## Data for analysis

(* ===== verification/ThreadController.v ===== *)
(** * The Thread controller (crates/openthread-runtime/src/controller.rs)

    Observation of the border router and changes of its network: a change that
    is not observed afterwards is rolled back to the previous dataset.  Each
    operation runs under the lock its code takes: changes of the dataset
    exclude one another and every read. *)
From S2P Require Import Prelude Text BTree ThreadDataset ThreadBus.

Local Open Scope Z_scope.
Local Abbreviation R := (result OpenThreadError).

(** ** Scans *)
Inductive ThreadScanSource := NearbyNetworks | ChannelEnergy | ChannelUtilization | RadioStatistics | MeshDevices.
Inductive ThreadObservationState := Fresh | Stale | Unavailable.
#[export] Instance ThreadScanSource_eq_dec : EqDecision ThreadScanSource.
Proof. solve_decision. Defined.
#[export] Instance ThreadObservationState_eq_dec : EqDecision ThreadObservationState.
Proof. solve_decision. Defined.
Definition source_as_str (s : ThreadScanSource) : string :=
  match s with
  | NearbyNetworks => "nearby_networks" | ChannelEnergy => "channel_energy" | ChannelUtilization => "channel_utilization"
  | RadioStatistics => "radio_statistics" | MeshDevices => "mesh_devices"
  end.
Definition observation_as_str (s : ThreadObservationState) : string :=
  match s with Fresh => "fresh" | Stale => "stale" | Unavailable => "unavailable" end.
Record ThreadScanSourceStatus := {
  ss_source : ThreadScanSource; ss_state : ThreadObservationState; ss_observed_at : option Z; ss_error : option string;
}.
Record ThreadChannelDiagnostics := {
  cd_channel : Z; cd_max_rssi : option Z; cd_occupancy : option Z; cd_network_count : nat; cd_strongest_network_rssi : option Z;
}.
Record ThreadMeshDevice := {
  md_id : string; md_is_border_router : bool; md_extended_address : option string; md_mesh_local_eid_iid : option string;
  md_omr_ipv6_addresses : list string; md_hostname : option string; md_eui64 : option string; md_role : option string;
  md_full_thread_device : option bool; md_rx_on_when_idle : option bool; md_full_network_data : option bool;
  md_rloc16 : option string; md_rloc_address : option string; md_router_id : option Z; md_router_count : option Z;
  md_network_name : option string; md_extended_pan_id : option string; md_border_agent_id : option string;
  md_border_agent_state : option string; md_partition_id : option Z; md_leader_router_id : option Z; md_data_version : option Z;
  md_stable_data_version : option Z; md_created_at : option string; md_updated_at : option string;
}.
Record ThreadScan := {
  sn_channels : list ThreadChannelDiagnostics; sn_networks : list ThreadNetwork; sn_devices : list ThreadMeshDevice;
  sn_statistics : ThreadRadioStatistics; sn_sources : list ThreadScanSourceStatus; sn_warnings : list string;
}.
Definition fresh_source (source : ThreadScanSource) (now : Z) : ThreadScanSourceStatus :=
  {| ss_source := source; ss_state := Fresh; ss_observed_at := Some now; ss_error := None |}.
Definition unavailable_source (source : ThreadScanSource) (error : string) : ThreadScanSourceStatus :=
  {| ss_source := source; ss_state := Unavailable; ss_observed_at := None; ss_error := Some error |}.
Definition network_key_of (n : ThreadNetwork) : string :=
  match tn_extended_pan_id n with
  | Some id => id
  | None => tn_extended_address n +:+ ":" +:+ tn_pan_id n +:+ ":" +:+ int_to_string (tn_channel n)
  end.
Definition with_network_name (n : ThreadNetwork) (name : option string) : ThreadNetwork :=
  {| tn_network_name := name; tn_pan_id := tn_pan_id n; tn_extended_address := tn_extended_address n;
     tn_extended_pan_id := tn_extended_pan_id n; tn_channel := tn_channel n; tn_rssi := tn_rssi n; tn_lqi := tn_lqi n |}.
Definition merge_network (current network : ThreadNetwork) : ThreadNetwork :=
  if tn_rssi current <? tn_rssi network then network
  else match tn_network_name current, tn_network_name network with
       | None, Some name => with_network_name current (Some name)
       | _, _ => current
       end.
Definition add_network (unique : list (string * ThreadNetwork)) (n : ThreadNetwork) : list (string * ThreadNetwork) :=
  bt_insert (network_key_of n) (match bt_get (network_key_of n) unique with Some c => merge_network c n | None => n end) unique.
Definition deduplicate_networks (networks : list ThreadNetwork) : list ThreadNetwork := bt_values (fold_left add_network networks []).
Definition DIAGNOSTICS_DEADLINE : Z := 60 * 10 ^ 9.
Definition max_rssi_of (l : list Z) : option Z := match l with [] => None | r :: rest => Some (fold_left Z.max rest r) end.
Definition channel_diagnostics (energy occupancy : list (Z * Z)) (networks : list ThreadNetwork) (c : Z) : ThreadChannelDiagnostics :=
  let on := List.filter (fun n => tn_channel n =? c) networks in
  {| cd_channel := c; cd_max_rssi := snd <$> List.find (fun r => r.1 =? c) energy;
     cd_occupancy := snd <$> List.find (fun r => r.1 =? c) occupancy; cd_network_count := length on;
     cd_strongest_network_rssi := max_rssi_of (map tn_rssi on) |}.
...
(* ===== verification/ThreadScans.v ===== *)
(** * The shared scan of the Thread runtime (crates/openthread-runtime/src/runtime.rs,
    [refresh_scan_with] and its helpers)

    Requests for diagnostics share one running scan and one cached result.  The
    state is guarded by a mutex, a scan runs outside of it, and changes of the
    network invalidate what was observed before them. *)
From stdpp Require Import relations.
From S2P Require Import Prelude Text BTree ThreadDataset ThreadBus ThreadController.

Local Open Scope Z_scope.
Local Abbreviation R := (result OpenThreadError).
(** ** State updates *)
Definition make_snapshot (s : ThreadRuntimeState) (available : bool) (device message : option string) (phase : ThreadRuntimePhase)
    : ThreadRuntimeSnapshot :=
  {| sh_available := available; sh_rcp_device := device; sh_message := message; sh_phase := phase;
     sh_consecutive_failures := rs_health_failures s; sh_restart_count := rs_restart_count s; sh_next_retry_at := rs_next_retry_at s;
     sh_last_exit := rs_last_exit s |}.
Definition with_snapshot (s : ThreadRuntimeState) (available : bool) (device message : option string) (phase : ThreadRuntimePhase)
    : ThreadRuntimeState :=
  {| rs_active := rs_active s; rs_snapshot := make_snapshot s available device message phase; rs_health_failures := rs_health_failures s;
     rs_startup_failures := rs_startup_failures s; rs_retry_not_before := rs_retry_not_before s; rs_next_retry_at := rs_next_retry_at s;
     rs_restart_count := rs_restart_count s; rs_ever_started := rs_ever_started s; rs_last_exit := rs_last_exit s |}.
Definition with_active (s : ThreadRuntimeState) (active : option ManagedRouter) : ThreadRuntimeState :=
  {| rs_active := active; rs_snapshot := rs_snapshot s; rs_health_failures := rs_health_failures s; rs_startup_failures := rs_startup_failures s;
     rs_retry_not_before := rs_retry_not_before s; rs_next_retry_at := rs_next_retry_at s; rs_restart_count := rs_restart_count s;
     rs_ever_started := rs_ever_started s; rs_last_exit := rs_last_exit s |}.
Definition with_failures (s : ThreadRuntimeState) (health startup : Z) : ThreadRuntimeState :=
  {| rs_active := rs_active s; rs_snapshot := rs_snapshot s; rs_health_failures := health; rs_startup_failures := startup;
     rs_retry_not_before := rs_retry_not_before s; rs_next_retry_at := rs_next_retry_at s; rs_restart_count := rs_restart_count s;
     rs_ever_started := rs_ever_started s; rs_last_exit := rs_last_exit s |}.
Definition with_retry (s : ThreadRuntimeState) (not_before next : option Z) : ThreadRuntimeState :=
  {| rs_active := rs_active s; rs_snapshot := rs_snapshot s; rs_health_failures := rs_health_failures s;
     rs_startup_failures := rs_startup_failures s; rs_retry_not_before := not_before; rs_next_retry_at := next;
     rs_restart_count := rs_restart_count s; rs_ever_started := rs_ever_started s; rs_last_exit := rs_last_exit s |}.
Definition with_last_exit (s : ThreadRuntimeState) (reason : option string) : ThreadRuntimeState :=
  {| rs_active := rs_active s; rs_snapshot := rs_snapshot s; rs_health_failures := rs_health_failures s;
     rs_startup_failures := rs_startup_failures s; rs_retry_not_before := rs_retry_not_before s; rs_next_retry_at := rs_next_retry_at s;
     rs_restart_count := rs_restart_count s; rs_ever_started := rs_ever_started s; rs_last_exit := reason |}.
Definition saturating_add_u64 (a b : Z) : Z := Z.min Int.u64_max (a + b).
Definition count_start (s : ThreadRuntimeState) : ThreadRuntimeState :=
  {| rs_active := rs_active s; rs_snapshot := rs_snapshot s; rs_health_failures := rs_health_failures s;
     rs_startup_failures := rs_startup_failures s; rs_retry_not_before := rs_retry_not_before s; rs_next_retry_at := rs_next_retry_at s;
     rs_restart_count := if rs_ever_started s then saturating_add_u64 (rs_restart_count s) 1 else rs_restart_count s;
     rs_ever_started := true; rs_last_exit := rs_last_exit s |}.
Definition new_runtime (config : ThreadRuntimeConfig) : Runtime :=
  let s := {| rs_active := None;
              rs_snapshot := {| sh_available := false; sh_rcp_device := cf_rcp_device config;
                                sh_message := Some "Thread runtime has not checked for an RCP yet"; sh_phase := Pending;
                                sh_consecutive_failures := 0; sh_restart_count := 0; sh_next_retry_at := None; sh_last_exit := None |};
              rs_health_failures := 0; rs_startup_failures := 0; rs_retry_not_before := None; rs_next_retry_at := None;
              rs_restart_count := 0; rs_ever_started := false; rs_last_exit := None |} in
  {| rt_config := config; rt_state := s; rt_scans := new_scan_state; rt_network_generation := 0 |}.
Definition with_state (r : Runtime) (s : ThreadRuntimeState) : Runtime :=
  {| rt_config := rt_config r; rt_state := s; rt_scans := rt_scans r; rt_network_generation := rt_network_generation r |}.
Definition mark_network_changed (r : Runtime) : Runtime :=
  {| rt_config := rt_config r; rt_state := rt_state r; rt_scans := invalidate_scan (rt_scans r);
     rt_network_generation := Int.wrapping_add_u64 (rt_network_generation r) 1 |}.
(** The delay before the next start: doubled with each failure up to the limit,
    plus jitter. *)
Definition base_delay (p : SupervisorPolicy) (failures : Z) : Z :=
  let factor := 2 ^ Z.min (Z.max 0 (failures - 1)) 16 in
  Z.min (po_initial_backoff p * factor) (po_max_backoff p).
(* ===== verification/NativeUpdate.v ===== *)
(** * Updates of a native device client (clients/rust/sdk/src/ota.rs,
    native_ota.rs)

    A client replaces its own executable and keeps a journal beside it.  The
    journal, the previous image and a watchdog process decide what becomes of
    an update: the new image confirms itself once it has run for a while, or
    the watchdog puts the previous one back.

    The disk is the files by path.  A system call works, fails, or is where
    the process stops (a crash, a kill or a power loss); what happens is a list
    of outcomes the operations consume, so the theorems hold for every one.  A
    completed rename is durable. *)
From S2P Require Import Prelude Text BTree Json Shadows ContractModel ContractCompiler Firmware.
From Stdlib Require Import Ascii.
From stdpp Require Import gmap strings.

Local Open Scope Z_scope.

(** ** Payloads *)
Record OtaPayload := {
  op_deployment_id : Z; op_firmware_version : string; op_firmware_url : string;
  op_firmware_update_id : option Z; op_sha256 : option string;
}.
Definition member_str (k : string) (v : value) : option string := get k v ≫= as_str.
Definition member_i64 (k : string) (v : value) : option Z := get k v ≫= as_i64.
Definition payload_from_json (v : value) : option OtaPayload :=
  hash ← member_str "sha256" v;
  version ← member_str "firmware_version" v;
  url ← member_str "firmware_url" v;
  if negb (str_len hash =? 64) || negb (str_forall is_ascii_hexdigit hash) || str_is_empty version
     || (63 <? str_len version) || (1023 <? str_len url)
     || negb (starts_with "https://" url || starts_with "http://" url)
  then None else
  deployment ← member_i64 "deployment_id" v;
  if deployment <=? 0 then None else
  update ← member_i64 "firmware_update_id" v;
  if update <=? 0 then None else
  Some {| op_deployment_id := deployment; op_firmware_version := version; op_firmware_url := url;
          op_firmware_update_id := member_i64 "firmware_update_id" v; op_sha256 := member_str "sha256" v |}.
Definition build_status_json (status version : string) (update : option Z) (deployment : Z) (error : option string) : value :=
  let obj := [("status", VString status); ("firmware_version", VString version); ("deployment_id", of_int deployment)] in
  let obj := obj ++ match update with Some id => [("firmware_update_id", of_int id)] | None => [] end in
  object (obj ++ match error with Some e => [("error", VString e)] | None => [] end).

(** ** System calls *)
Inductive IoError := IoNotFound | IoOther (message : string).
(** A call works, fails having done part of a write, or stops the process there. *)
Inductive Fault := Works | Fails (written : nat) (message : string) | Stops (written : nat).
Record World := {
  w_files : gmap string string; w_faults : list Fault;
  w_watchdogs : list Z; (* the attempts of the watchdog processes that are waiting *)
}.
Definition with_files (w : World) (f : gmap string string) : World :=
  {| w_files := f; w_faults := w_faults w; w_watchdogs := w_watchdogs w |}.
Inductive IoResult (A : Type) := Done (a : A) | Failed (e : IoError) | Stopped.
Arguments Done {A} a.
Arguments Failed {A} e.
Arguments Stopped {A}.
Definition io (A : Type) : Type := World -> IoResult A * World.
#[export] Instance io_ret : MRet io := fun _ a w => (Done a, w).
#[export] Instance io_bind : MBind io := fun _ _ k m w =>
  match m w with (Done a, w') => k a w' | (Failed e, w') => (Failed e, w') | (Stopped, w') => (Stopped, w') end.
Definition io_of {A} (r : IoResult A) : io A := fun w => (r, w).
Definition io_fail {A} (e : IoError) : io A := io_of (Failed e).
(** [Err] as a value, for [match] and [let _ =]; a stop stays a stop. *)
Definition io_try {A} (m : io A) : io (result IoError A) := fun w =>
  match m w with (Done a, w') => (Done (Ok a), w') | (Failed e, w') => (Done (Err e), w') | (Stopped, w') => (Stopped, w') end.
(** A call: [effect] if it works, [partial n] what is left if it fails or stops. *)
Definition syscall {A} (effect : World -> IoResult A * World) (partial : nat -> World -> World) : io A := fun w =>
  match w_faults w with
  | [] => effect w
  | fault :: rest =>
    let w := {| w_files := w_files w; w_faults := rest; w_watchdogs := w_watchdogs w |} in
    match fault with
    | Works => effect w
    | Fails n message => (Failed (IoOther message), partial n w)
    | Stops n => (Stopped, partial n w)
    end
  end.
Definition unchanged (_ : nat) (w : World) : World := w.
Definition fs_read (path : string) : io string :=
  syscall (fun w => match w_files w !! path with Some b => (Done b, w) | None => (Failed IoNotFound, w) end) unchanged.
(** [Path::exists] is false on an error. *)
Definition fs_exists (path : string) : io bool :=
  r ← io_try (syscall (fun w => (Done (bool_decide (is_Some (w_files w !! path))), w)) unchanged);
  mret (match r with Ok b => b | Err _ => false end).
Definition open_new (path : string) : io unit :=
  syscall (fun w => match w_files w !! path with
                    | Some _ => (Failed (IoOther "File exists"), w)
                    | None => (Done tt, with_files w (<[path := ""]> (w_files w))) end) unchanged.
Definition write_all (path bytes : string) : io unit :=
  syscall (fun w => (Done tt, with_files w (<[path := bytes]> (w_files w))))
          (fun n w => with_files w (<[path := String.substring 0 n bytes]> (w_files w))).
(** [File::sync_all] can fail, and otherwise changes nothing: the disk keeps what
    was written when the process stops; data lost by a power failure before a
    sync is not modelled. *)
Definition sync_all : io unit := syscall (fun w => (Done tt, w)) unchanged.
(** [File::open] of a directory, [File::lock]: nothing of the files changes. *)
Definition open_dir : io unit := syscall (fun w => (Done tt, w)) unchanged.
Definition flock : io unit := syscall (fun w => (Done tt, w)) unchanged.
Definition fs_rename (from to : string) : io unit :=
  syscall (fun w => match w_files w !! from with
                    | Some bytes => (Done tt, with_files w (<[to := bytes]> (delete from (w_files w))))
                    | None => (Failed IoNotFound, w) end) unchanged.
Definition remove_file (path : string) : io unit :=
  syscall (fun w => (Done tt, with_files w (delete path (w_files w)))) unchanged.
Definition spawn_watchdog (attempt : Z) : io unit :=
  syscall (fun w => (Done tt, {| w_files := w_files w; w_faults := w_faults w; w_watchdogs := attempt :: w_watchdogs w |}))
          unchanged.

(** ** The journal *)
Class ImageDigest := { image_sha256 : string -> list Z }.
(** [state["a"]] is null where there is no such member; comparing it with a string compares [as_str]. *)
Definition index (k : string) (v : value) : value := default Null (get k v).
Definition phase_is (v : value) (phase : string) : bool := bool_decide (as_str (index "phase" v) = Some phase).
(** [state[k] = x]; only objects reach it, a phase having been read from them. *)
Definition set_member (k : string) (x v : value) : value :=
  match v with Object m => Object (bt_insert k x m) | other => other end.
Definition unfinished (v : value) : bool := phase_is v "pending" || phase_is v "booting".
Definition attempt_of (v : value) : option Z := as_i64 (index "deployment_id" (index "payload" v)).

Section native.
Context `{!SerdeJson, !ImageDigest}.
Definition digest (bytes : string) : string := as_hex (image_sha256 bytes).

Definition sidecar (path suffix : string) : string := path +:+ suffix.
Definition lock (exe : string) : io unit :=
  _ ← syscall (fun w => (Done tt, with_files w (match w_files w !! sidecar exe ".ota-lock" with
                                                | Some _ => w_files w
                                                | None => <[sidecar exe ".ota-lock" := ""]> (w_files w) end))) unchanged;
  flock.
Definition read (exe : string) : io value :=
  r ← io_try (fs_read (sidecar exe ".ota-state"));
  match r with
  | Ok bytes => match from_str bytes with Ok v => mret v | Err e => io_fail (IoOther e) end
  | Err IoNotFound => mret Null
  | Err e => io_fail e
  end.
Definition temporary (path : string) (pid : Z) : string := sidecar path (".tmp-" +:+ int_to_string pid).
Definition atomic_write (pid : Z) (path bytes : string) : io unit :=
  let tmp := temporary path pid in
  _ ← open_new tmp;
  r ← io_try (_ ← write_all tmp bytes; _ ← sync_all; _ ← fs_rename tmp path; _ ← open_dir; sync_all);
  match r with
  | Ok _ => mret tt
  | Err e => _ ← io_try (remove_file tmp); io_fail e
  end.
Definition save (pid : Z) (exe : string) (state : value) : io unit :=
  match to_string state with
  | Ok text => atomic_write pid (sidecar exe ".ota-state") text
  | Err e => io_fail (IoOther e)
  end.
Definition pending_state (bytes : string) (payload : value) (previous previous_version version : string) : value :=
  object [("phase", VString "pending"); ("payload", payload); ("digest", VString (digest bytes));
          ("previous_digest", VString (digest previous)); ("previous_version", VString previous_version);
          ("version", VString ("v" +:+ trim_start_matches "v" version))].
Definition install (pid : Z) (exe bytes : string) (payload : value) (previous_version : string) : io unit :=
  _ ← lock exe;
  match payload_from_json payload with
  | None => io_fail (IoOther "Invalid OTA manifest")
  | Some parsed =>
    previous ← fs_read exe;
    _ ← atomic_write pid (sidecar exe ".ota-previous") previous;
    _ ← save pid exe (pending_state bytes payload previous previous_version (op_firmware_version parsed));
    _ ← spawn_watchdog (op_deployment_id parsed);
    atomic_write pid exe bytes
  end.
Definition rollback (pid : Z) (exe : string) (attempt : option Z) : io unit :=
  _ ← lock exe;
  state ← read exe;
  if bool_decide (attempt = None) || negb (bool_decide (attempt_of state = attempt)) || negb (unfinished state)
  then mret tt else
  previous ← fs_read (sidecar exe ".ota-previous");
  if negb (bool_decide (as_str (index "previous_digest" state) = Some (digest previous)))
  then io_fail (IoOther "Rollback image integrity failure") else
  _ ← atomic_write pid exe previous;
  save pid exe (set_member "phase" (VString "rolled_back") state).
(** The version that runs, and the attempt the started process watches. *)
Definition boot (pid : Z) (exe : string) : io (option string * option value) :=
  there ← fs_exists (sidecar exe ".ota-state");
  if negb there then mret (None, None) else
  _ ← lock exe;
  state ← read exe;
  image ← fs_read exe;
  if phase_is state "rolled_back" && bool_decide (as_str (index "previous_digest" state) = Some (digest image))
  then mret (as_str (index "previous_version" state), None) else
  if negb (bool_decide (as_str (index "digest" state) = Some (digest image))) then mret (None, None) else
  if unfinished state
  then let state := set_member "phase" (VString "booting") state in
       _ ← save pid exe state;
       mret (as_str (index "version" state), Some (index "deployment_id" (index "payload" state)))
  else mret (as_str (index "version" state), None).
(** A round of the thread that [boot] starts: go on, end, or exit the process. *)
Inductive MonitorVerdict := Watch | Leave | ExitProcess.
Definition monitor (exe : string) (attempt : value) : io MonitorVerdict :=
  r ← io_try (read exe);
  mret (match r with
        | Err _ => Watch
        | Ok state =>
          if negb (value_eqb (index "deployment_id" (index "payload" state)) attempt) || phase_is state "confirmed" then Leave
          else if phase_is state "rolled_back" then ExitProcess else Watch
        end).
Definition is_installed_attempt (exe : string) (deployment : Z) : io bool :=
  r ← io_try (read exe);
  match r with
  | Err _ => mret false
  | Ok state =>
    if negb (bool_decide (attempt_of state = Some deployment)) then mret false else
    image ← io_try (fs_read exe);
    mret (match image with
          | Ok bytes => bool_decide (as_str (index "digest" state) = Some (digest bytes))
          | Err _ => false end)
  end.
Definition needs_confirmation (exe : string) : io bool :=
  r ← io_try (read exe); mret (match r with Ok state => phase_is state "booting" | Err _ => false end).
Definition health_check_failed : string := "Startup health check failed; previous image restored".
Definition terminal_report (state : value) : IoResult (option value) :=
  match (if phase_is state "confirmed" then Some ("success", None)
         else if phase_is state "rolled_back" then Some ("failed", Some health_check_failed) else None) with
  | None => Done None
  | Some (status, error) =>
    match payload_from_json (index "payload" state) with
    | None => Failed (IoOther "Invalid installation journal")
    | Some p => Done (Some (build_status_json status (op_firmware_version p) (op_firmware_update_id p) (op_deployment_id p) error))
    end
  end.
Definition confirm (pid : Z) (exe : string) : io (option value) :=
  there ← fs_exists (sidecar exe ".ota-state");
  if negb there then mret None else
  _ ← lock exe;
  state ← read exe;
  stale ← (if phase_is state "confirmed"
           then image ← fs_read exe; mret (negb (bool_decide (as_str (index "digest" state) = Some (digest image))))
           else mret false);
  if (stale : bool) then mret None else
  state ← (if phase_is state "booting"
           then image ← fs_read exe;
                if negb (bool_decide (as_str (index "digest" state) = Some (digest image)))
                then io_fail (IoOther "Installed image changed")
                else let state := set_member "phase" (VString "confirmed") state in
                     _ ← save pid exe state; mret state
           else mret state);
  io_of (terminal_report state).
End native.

## Work order
In the material above, find the lines that contain "IoNotFound" and show them.

## Your response
Inductive IoError := IoNotFound | IoOther (message : string).
  syscall (fun w => match w_files w !! path with Some b => (Done b, w) | None => (Failed IoNotFound, w) end) unchanged.
                    | None => (Failed IoNotFound, w) end) unchanged.
  | Err IoNotFound => mret Null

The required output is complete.